##### INFORMATION SHOWN #####
(** Such a hugger satisfies what a flush needs, with that handle as an extra one. *)
Lemma loaded_hugger_ok `{HuggerEnvOk} `{!Expiry} (t : Tree) s isnew h bid :
  store_ok s → hs_held s = ∅ → hs_blocks s = ∅ → hs_name s = Some bid → is_Some (hs_data s !! bid) → RootIsNew t s = Ok (isnew, h) →
  hugger_ok (λ id, if decide (id = bid) then 1 else 0) h.
Proof.
  intros Hs Eh Eb En [b Hb] E. unfold RootIsNew in E. apply res_bind_Ok in E as ([node obid] & E1 & E).
  unfold LoadNodeByName in E1. rewrite En in E1. apply res_bind_Ok in E1 as (r & _ & E1). apply res_bind_Ok in E1 as (n & _ & E1). injection E1 as <- <-.
  rewrite Hb in E. injection E as <- <-. split; cbn [hf_store hf_oldRoot]; [destruct Hs; by split| |done].
  intros id. rewrite handles_open. unfold handles. rewrite Eh, lookup_empty. cbn [open set_held hs_blocks]. rewrite Eb, (decide_False (P := id ∈ ∅)) by set_solver. cbn. lia.
Qed.
(* ===== verification/CartProps.v ===== *)
(** * The cache: the theorems

    The methods of the cache against what it answers: a partial copy of the map of the last values
    set, never larger than its bound. *)
From stdpp Require Import base list gmap strings.
From Stdlib Require Import ZArith Lia.
From S2P Require Import Prelude Util LinkedList Cart CartFacts.

Section props.
Context {V : Type}.
Implicit Types (s : XXXCart V) (x : XXXCartEntry V) (X : seqs).

(** ** Eviction *)

(** Changing the value of an entry changes the answer for its key. *)
Lemma cached_set_value s s' X e x f v w :
  entries_ok s X → e ∈ X w → c_entries s !! e = Some x → c_cache s' = c_cache s → c_entries s' = alter f e (c_entries s) →
  ce_value (f x) = v → ∀ k, cached s' k = if decide (k = ce_key x) then v else cached s k.
Proof.
  intros He Hin Hx Ec Ee Hv k. unfold cached. rewrite Ec, Ee. destruct (eo_entry _ _ He w e Hin) as (x' & Hx' & _ & Hcx).
  assert (x' = x) as -> by congruence. destruct (decide (k = ce_key x)) as [->|Hne].
  - rewrite Hcx. cbn. by rewrite lookup_alter_eq, Hx.
  - destruct (c_cache s !! k) as [p|] eqn:Ek; [|done]. cbn. rewrite lookup_alter_ne; [done|]. intros <-.
    destruct (eo_cache _ _ He _ _ Ek) as (w' & x' & _ & Hx2 & Hk). congruence.
Qed.

Definition behind (w : series) : series := if is_frequent w then B2 else B1.

Lemma evict_ok nb s X w e zs x :
  CartInv nb s X → X w = e :: zs → has_value w → c_entries s !! e = Some x →
  ∃ s', evict w (behind w) s = Ok s' ∧ lists_ok s' (moved w (behind w) [] e zs X) ∧
    entries_ok s' (moved w (behind w) [] e zs X) ∧ c_cache s' = c_cache s ∧
    c_entries s' = alter (set_value None) e (c_entries s) ∧
    c_c s' = c_c s ∧ c_p s' = c_p s ∧ c_q s' = c_q s ∧ c_ns s' = c_ns s ∧ c_nl s' = c_nl s ∧
    ∀ k, cached s' k = if decide (k = ce_key x) then None else cached s k.
Proof.
  intros [Hl He Hn] Ew Hw Hx. pose proof (front_ok s X w Hl) as Hfr. rewrite Ew in Hfr. destruct Hfr as [_ Hfe].
  unfold evict. rewrite Hfe. cbn [res_bind]. rewrite upd_entry_alter by (rewrite Hx; by eexists). cbn [res_bind].
  set (s0 := set_entries (alter (set_value None) e (c_entries s)) s).
  assert (lists_ok s0 X) as Hl0 by (by eapply (lists_ok_ext s); [intros []| |]).
  destruct (move_front s0 X w (behind w) e zs Hl0 Ew) as (s1 & s2 & -> & E2 & Hl2 & (D1 & D2 & D3 & D4 & D5 & D6 & D7) & _).
  cbn [res_bind]. exists s2. cbn in D1, D2, D3, D4, D5, D6, D7. assert (e ∈ X w) as Hin by (rewrite Ew; by left).
  destruct (eo_entry _ _ He w e Hin) as (x' & Hx' & Hfx & Hcx). assert (x' = x) as -> by congruence.
  split_and!; [done|done| |done..|by eapply cached_set_value].
  eapply (entries_move s _ X _ e (behind w) (set_value None)); [done..| |by exists w|by intros; eapply moved_elem].
  intros x0 Hx0. assert (x0 = x) as -> by congruence. destruct Hfx as (F1 & F2 & F3). unfold behind.
  destruct w; cbn in *; try done; (split_and!; [done| |done]); (split; [by intros []|done]).
Qed.

(** What one eviction does to the invariant. *)
Definition evicted nb s X s' X' (k : string) : Prop :=
  CartInv (nb + 1) s' X' ∧ c_c s' = c_c s ∧ c_cache s' = c_cache s ∧ tlen X' = (tlen X - 1)%Z ∧ (blen X' = blen X + 1)%Z ∧
  X B1 `prefix_of` X' B1 ∧ X B2 `prefix_of` X' B2 ∧ ∀ k', cached s' k' = if decide (k' = k) then None else cached s k'.

Lemma evict_t1 nb s X e zs x :
  CartInv nb s X → X T1 = e :: zs → c_entries s !! e = Some x → filterlong x = false →
  ∃ s', evict T1 B1 s = Ok s' ∧ evicted nb s X (add_ns (-1) s') (moved T1 B1 [] e zs X) (ce_key x).
Proof.
  intros Hi E1 Hx Hlong. pose proof (ci_nums _ _ _ Hi) as [Np Nq Nns Nnl Nt Nb].
  destruct (evict_ok nb s X T1 e zs x) as (s3 & E3 & Hl3 & He3 & F1 & F2 & F3 & F4 & F5 & F6 & F7 & Hca); [done..|].
  change (behind T1) with B1 in *. set (X3 := moved T1 B1 [] e zs X) in *. exists s3. split; [done|].
  assert (X3 T1 = zs) as M1 by done. assert (X3 T2 = X T2) as M2 by done. assert (X3 B1 = X B1 ++ [e]) as M3 by done. assert (X3 B2 = X B2) as M4 by done.
  assert (tlen X3 = tlen X - 1)%Z as Mt by (unfold tlen; rewrite M1, M2, E1; cbn [length]; lia).
  assert (blen X3 = blen X + 1)%Z as Mb by (unfold blen; rewrite M3, M4, length_app; cbn [length]; lia).
  assert (e ∉ zs) as Hez.
  { pose proof (lr_nodup _ _ _ (lo_rep _ _ (ci_lists _ _ _ Hi) T1)) as Hnd. rewrite E1 in Hnd. by apply NoDup_cons in Hnd as [? _]. }
  split_and!; [|done|done|done|done|rewrite M3; by exists [e]|by rewrite M4|done].
  split; [by eapply (lists_ok_ext s3); [intros []| |]|by destruct He3|]. split; cbn; rewrite ?F3, ?F4, ?F5, ?F6, ?F7, ?Mt, ?Mb; [done|done| |lia|lia|lia].
  rewrite F2, M1, count_alter, Nns, E1, count_cons, (marked_if _ _ _ x) by done. unfold is_short. rewrite Hlong. cbn. lia.
Qed.

Lemma evict_t2 nb s X e zs x :
  CartInv nb s X → X T2 = e :: zs → c_entries s !! e = Some x →
  ∃ s', evict T2 B2 s = Ok s' ∧ evicted nb s X (add_nl (-1) s') (moved T2 B2 [] e zs X) (ce_key x).
Proof.
  intros Hi E2 Hx. pose proof (ci_nums _ _ _ Hi) as [Np Nq Nns Nnl Nt Nb].
  destruct (evict_ok nb s X T2 e zs x) as (s3 & E3 & Hl3 & He3 & F1 & F2 & F3 & F4 & F5 & F6 & F7 & Hca); [done..|].
  change (behind T2) with B2 in *. set (X3 := moved T2 B2 [] e zs X) in *. exists s3. split; [done|].
  assert (X3 T1 = X T1) as M1 by done. assert (X3 T2 = zs) as M2 by done. assert (X3 B1 = X B1) as M3 by done. assert (X3 B2 = X B2 ++ [e]) as M4 by done.
  assert (tlen X3 = tlen X - 1)%Z as Mt by (unfold tlen; rewrite M1, M2, E2; cbn [length]; lia).
  assert (blen X3 = blen X + 1)%Z as Mb by (unfold blen; rewrite M3, M4, length_app; cbn [length]; lia).
  assert (e ∉ X T1) as He1.
  { intros Hin. enough (T2 = T1) by done. apply (lo_disj _ _ (ci_lists _ _ _ Hi) T2 T1 e); [rewrite E2; by left|done]. }
  split_and!; [|done|done|done|done|by rewrite M3|rewrite M4; by exists [e]|done].
  split; [by eapply (lists_ok_ext s3); [intros []| |]|by destruct He3|]. split; cbn; rewrite ?F3, ?F4, ?F5, ?F6, ?F7, ?Mt, ?Mb; [done|done| |lia|lia|lia].
  by rewrite F2, M1, count_alter, Nns by done.
Qed.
#####
- **ACTIVITY**
In the listing above, locate the line containing "CartInv nb s X → X T1" and the line containing "split_and!; [|done|done|done|done|rewrite M3;", then transcribe both and every line between them verbatim.

- **WRITTEN RESPONSE**
  CartInv nb s X → X T1 = e :: zs → c_entries s !! e = Some x → filterlong x = false →
  ∃ s', evict T1 B1 s = Ok s' ∧ evicted nb s X (add_ns (-1) s') (moved T1 B1 [] e zs X) (ce_key x).
Proof.
  intros Hi E1 Hx Hlong. pose proof (ci_nums _ _ _ Hi) as [Np Nq Nns Nnl Nt Nb].
  destruct (evict_ok nb s X T1 e zs x) as (s3 & E3 & Hl3 & He3 & F1 & F2 & F3 & F4 & F5 & F6 & F7 & Hca); [done..|].
  change (behind T1) with B1 in *. set (X3 := moved T1 B1 [] e zs X) in *. exists s3. split; [done|].
  assert (X3 T1 = zs) as M1 by done. assert (X3 T2 = X T2) as M2 by done. assert (X3 B1 = X B1 ++ [e]) as M3 by done. assert (X3 B2 = X B2) as M4 by done.
  assert (tlen X3 = tlen X - 1)%Z as Mt by (unfold tlen; rewrite M1, M2, E1; cbn [length]; lia).
  assert (blen X3 = blen X + 1)%Z as Mb by (unfold blen; rewrite M3, M4, length_app; cbn [length]; lia).
  assert (e ∉ zs) as Hez.
  { pose proof (lr_nodup _ _ _ (lo_rep _ _ (ci_lists _ _ _ Hi) T1)) as Hnd. rewrite E1 in Hnd. by apply NoDup_cons in Hnd as [? _]. }
  split_and!; [|done|done|done|done|rewrite M3; by exists [e]|by rewrite M4|done].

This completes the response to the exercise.